Your job with the data below is to output exactly the lines from the one holding "Abbreviation demo_ksteps := (@ksteps" down to the one holding "apply (@no_lost_wakeup Z", both included, and no others.

(Collected data entries)
——
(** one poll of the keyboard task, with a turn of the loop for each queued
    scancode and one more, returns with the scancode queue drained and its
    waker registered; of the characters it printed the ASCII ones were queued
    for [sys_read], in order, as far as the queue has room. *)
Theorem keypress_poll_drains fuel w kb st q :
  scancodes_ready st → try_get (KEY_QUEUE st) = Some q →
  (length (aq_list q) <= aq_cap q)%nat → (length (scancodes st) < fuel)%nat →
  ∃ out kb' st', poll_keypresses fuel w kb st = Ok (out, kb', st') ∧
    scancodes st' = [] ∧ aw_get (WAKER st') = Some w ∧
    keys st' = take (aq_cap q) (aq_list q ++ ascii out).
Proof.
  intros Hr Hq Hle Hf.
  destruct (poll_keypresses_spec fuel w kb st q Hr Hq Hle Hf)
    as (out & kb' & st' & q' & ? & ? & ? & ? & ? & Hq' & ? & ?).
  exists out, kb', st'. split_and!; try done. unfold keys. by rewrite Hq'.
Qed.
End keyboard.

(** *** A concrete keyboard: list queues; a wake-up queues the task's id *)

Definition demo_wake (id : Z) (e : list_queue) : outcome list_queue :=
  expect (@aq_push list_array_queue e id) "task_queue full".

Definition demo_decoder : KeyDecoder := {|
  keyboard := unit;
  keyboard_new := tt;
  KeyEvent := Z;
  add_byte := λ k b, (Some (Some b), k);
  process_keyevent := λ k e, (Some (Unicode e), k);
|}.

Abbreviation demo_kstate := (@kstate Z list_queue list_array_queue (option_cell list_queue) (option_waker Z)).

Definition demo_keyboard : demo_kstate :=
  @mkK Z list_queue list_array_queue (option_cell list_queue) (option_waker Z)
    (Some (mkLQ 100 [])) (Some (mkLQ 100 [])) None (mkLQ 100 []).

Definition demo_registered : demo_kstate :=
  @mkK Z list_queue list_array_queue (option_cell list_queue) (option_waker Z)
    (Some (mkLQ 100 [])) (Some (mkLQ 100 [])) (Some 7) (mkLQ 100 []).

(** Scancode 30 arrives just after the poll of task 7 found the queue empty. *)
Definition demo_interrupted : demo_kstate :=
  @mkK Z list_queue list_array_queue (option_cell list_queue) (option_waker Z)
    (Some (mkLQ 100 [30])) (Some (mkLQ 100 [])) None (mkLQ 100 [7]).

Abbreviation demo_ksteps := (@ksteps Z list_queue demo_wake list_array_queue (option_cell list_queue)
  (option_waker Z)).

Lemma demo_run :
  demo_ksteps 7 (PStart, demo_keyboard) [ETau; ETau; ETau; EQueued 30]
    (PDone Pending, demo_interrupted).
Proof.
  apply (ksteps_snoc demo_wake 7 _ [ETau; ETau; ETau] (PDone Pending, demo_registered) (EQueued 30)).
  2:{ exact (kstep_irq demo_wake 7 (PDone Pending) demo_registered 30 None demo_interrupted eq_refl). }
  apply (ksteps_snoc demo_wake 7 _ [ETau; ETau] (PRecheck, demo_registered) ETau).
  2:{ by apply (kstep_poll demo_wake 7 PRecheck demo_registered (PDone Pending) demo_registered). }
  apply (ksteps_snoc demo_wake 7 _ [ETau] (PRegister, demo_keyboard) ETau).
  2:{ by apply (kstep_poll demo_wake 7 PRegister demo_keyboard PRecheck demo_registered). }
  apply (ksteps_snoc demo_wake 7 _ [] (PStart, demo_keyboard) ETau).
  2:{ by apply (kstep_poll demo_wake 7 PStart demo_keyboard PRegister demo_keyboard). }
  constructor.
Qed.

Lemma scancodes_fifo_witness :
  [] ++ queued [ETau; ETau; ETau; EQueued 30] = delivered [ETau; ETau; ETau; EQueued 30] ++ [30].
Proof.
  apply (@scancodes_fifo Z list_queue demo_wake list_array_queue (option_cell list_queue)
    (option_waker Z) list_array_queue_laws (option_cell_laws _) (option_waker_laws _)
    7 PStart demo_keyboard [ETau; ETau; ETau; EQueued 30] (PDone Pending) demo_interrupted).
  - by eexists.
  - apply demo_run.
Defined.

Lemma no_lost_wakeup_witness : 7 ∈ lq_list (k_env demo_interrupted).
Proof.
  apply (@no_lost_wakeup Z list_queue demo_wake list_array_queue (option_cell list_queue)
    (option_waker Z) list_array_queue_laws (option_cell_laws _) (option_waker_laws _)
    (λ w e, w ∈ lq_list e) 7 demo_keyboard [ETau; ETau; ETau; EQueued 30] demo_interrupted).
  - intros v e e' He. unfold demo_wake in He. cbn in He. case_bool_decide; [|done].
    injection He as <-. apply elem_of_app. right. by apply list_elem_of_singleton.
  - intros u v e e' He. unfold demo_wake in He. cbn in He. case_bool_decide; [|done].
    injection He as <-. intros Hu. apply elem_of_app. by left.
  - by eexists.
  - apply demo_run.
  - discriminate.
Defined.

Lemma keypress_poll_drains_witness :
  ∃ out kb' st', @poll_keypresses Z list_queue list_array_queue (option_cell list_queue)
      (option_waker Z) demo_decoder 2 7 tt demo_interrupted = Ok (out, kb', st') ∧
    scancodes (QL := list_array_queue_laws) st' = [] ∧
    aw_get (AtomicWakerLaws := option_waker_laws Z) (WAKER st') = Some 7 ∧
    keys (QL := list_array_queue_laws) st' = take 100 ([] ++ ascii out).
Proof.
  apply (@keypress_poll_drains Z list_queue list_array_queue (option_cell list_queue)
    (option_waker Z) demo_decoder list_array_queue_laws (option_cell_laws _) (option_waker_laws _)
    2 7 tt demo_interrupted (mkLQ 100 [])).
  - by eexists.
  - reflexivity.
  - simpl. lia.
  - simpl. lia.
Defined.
——
*Answer for this exercise*:
Abbreviation demo_ksteps := (@ksteps Z list_queue demo_wake list_array_queue (option_cell list_queue)
  (option_waker Z)).

Lemma demo_run :
  demo_ksteps 7 (PStart, demo_keyboard) [ETau; ETau; ETau; EQueued 30]
    (PDone Pending, demo_interrupted).
Proof.
  apply (ksteps_snoc demo_wake 7 _ [ETau; ETau; ETau] (PDone Pending, demo_registered) (EQueued 30)).
  2:{ exact (kstep_irq demo_wake 7 (PDone Pending) demo_registered 30 None demo_interrupted eq_refl). }
  apply (ksteps_snoc demo_wake 7 _ [ETau; ETau] (PRecheck, demo_registered) ETau).
  2:{ by apply (kstep_poll demo_wake 7 PRecheck demo_registered (PDone Pending) demo_registered). }
  apply (ksteps_snoc demo_wake 7 _ [ETau] (PRegister, demo_keyboard) ETau).
  2:{ by apply (kstep_poll demo_wake 7 PRegister demo_keyboard PRecheck demo_registered). }
  apply (ksteps_snoc demo_wake 7 _ [] (PStart, demo_keyboard) ETau).
  2:{ by apply (kstep_poll demo_wake 7 PStart demo_keyboard PRegister demo_keyboard). }
  constructor.
Qed.

Lemma scancodes_fifo_witness :
  [] ++ queued [ETau; ETau; ETau; EQueued 30] = delivered [ETau; ETau; ETau; EQueued 30] ++ [30].
Proof.
  apply (@scancodes_fifo Z list_queue demo_wake list_array_queue (option_cell list_queue)
    (option_waker Z) list_array_queue_laws (option_cell_laws _) (option_waker_laws _)
    7 PStart demo_keyboard [ETau; ETau; ETau; EQueued 30] (PDone Pending) demo_interrupted).
  - by eexists.
  - apply demo_run.
Defined.

Lemma no_lost_wakeup_witness : 7 ∈ lq_list (k_env demo_interrupted).
Proof.
  apply (@no_lost_wakeup Z list_queue demo_wake list_array_queue (option_cell list_queue)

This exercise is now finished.